Learning to Rank – Supervised models have also been developed to rank items from constructed item feature vectors [19]. Such techniques optimize measures like Discounted Cumulative Gain, Kendall-Tau, and Reciprocal Rank to generate item ranking similar to the training data based on the feature vectors. We use one such technique, and show its performance can be improved by removing non-credible item reviews.

3 Review Credibility Analysis

3.1 Language Model

Previous works [3, 21, 26, 27] in linguistic analysis explore distributional difference in the wordings between deceptive and authentic reviews. In general, authentic reviews tend to have more sensorial and concrete language than deceptive reviews, with higher usage of nouns, adjectives, prepositions, determiners, and coordinating conjunctions; whereas deceptive reviews were shown to use more verbs, adverbs, and superlatives manifested in exaggeration for imaginary writing. [26, 27] found that authentic hotel reviews are more specific about spatial configurations (small room, low ceiling, etc.) and aspects like location, amenities and cost; whereas deceptive reviews focus on aspects external to the item being reviewed (like traffic jam, children, etc.). Extreme opinions were also found to be dominant in deceptive reviews to assert stances, whereas authentic reviews have a more balanced view. Our latent facet model implicitly exploits these features to find opinion on important item facets and the overall rating distribution.
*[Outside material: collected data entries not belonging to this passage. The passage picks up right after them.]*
Lemma run_ops_ok max_size ops : ∀ s, chain_ok s → Forall op_ok ops → safe (run_ops max_size ops s) ∧
  ∀ s', run_ops max_size ops s = Ok s' → chain_ok s' ∧ fin_grows s s'.
Proof.
  induction ops as [|op ops IH]; intros s Hs Ho; cbn [run_ops].
  { split; [done|]. intros s' [= <-]. split; [done|]. by apply fin_grows_refl. }
  apply Forall_cons in Ho as [Ho Hops]. destruct (run_op_ok max_size op s Hs Ho) as [Hsafe Hok].
  destruct (run_op max_size op s) as [s1|e|m]; [|by split|by destruct (Hsafe m)].
  destruct (Hok s1 eq_refl) as [Hs1 Hg]. destruct (IH s1 Hs1 Hops) as [Hsafe' Hok']. split; [done|].
  intros s' E. destruct (Hok' s' E) as [Hs' Hg']. split; [done|]. by eapply fin_grows_trans.
Qed.

(** ** What the store has confirmed *)

(** The references of the chain that are not queued any more. *)
Definition behind s : list BlockRef := take (length (c_chain s) - length (c_blocks s)) (c_chain s).

(** [K] are the blocks the store has confirmed: every block flagged as stored, and every
    reference behind the queue, is one of them. *)
Record confirmed (K : list BlockRef) s : Prop := {
  cf_flags i b : c_blocks s !! i = Some b → c_stored s !! i = Some true → block_ptr b ∈ K;
  cf_behind f : f ∈ behind s → f ∈ K
}.

Lemma confirmed_mono K K' s : (∀ f, f ∈ K → f ∈ K') → confirmed K s → confirmed K' s.
Proof. intros HK [H1 H2]. constructor; eauto. Qed.

Lemma removelast_lookup {A} (l : list A) i x : removelast l !! i = Some x → l !! i = Some x.
Proof.
  destruct l as [|y l _] using rev_ind; [done|]. rewrite removelast_snoc. intros Hi.
  by rewrite lookup_app_l by (by eapply lookup_lt_Some).
Qed.

Lemma append_confirmed K b s : chain_ok s → confirmed K s → confirmed K (append b s).
Proof.
  intros Hs [Hf Hb]. constructor; cbn.
  - intros i x Hi Hst. pose proof (co_stored _ Hs) as Hl. apply lookup_app_Some in Hst as [Hst|[Hge Hst]].
    + rewrite lookup_app_l in Hi by (rewrite <-Hl; by eapply lookup_lt_Some). eauto.
    + apply list_lookup_singleton_Some in Hst as [_ [=]].
  - intros f. unfold behind. cbn. rewrite !length_app, take_app_le by (simpl; lia). simpl.
    replace (length (c_chain s) + 1 - (length (c_blocks s) + 1))%nat with (length (c_chain s) - length (c_blocks s))%nat by lia.
    apply Hb.
Qed.

Lemma drop_head_confirmed K s : confirmed K s → confirmed K (drop_head s).
Proof.
  intros [Hf Hb]. constructor; cbn.
  - intros i b Hi%removelast_lookup Hst%removelast_lookup. eauto.
  - intros f (j & Hj)%list_elem_of_lookup. apply Hb, list_elem_of_lookup. exists j. unfold behind in *. cbn in Hj.
    apply lookup_take_Some in Hj as [Hj Hlt]. rewrite !length_removelast in Hlt. apply removelast_lookup in Hj.
    apply lookup_take_Some. split; [done|]. lia.
Qed.

Lemma push_loop_confirmed K b fuel : ∀ s, chain_ok s → after_parent b → confirmed K s →
  confirmed K (push_loop fuel b s).1.
Proof.
  induction fuel as [|fuel IH]; intros s Hs Hb Hc; cbn [push_loop]; [done|].
  destruct (last (c_chain s)) as [prev|] eqn:El; [|by apply append_confirmed].
  case_bool_decide; [by apply append_confirmed|]. case_if; [done|].
  assert (Hne : c_chain s ≠ []) by (intros En; by rewrite En in El).
  destruct (c_fin s) eqn:Ef.
  - destruct (Nat.ltb_spec 1 (length (c_chain s))); [|done].
    apply IH; [apply drop_head_ok; auto|done|by apply drop_head_confirmed].
  - case_if; [|done]. apply IH; [apply drop_head_ok; [done|done|congruence]|done|by apply drop_head_confirmed].
Qed.

Lemma cut_confirmed K s k fin : confirmed K s → (k < length (c_chain s))%nat →
  confirmed K (mkChain (drop k (c_chain s)) fin (c_blocks s) (c_stored s) (c_min_size s)).
Proof.
  intros [Hf Hb] Hk. constructor; cbn; [done|]. intros f (j & Hj)%list_elem_of_lookup. apply Hb, list_elem_of_lookup.
  exists (k + j)%nat. unfold behind in *. cbn in Hj. rewrite length_drop in Hj. apply lookup_take_Some in Hj as [Hj Hlt].
  rewrite lookup_drop in Hj. apply lookup_take_Some. split; [done|]. lia.
Qed.
Lemma finalize_all_confirmed K s : confirmed K s → confirmed K (finalize_all s).
Proof.
  intros Hc. destruct (c_chain s) as [|x l] eqn:E; [unfold finalize_all; by rewrite E|].
  rewrite finalize_all_cut by (by rewrite E). apply cut_confirmed; [done|]. rewrite E. simpl. lia.
Qed.
Lemma finalize_confirmed K h s : confirmed K s → confirmed K (chain_finalize h s).1.
Proof.
  intros Hc. unfold chain_finalize. destruct (head (c_chain s)); [|done]. destruct (last (c_chain s)); [|done].
  case_if; [done|]. case_if; [case_if; [by apply finalize_all_confirmed|done]|].
  destruct (bisect _ _) as [pos| |]; [|done..]. destruct (c_chain s !! pos) eqn:E; [|done]. case_bool_decide; [|done].
  apply cut_confirmed; [done|by eapply lookup_lt_Some].
Qed.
In order to explicitly capture such distributional difference in the language of credible and non-credible reviews at word-level, we use unigram and bigram language features shown to outperform other fine-grained psycholinguistic features (e.g., LIWC lexicon) and Part-of-Speech tags [27]. We also experimented with WordNet Affect to capture fine-grained emotional dimensions (like anger, hatred, and confidence), which, however, were seen not to perform well. In general, the bigram features capture context-dependent information to some extent, and together with simple unigram features performed the best, with the presence or absence of words mattering more than their frequency for credibility analysis. In our model, all the features were length normalized, retaining punctuations (like ‘!’) and capitalization as non-credible reviews manifesting exaggeration tend to over-use the latter features (e.g., “the hotel was AWESOME !!!”).
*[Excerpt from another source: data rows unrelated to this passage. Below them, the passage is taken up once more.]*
(** After a deletion the archive holds the other chunks; the directory of the deleted chunk is
    kept or, if it is empty, may be gone. *)
Lemma archived_without f f' c dirs : archived f dirs → c ∈ chunks_in dirs → fs_delete (chunk_path c) f = (f', Ok tt) →
  ∃ dirs', archived f' dirs' ∧ chunks_in dirs' = filter (λ x, x ≠ c) (chunks_in dirs).
Proof.
  intros (Hl & [Ht1 Ht2] & Hh) Hc E. destruct (fs_ls_has f' []) as (names & _ & _ & Hnames). cbn in Hnames.
  set (there := λ d : dir, format_block_number d.1 ∈ names). exists (filter there (without c dirs)).
  pose proof (layout_without c dirs Hl) as Hlw. rewrite Forall_forall in Hh.
  assert (Hhold : ∀ d, d ∈ without c dirs → holds_chunks f' d).
  { intros d (d0 & -> & Hd)%list_elem_of_fmap. by eapply holds_after_delete; [|exact Hc| |apply Hh|]. }
  split.
  - split_and!; [by apply layout_filter| |].
    + split; [intros d [Hd _]%list_elem_of_filter; by apply Hnames|]. intros n Hn. pose proof Hn as Hn'.
      apply (fs_delete_gone _ _ _ E) in Hn' as [Hn' _]. destruct (Ht2 n Hn') as [?|(d & Hd & ->)]; [by left|]. right.
      exists (d.1, filter (λ x, x ≠ c) d.2). split; [|done]. apply list_elem_of_filter. split; [by apply Hnames|].
      apply list_elem_of_fmap. by exists d.
    + apply Forall_forall. intros d [_ Hd]%list_elem_of_filter. by apply Hhold.
  - rewrite <-chunks_without. assert (Hempty : ∀ d, d ∈ without c dirs → ¬ there d → d.2 = []).
    { intros d Hd Hno. destruct d as [t [|x cs]]; [done|]. exfalso. apply Hno, Hnames.
      destruct (Hhold _ Hd) as [Hin _]. apply (fs_parent f' [format_block_number t] [dc_name x]); [done|].
      destruct Hlw as [Hok _]. rewrite Forall_forall in Hok. destruct (Hok _ Hd) as (_ & _ & Hdc).
      destruct (Hdc x ltac:(cbn; lmem)) as (_ & Et & _). cbn in Et. specialize (Hin x ltac:(cbn; lmem)).
      unfold chunk_path in Hin. by rewrite Et in Hin. }
    revert Hempty. generalize (without c dirs) as l. clear. induction l as [|d l IH]; intros He; [done|].
    rewrite filter_cons. case_decide as Hd; cbn.
    + change (chunks_in (d :: ?k)) with (d.2 ++ chunks_in k). f_equal. apply IH. intros; apply He; [lmem|done].
    + change (chunks_in (d :: l)) with (d.2 ++ chunks_in l). rewrite (He d) by (lmem || done). cbn. apply IH.
      intros; apply He; [lmem|done].
Qed.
Feature vector construction: Consider a vocabulary V of unique unigrams and bigrams in the corpus (after removing stop words). For each token type \(f_i \in V\) and each review \(d_j\), we compute the presence/absence of words, \(w_{ij}\), of type \(f_i\) occurring in \(d_j\), thus constructing a feature vector \(F^L(d_j) = \langle w_{ij}=I({w_{ij} = f_i}) ~ / ~length(d_j) \rangle , \forall i\), with I(.) denoting an indicator function (notations used are presented in Table 1).

3.2 Facet Model

Given review snippets like “the hotel offers free wi-fi”, we now aim to find the different facets present in the reviews along with their corresponding sentiment polarities by extracting the latent facets from the review text, without the help of any explicit facet or seed words, e.g., ideally “wi-fi” should be mapped to a latent facet cluster like “network, Internet, computer, access, ...”. We also want to extract the sentiment expressed in the review about the facet. Interestingly, although “free” does not have a polarity of its own, in the above example “free” in conjunction with “wi-fi” expresses a positive sentiment of a service being offered without charge. The hope is that although “free” does not have an individual polarity, it appears in the neighborhood of words that have known polarities (from lexicons). This helps in the joint discovery of facets and sentiment labels, as “free wi-fi” and “internet without extra charge” should ideally map to the same facet cluster with similar polarities using their co-occurrence with similar words with positive polarities. In this work, we use the Joint Sentiment Topic Model approach (JST) [18] to jointly discover the latent facets along with their expressed polarities.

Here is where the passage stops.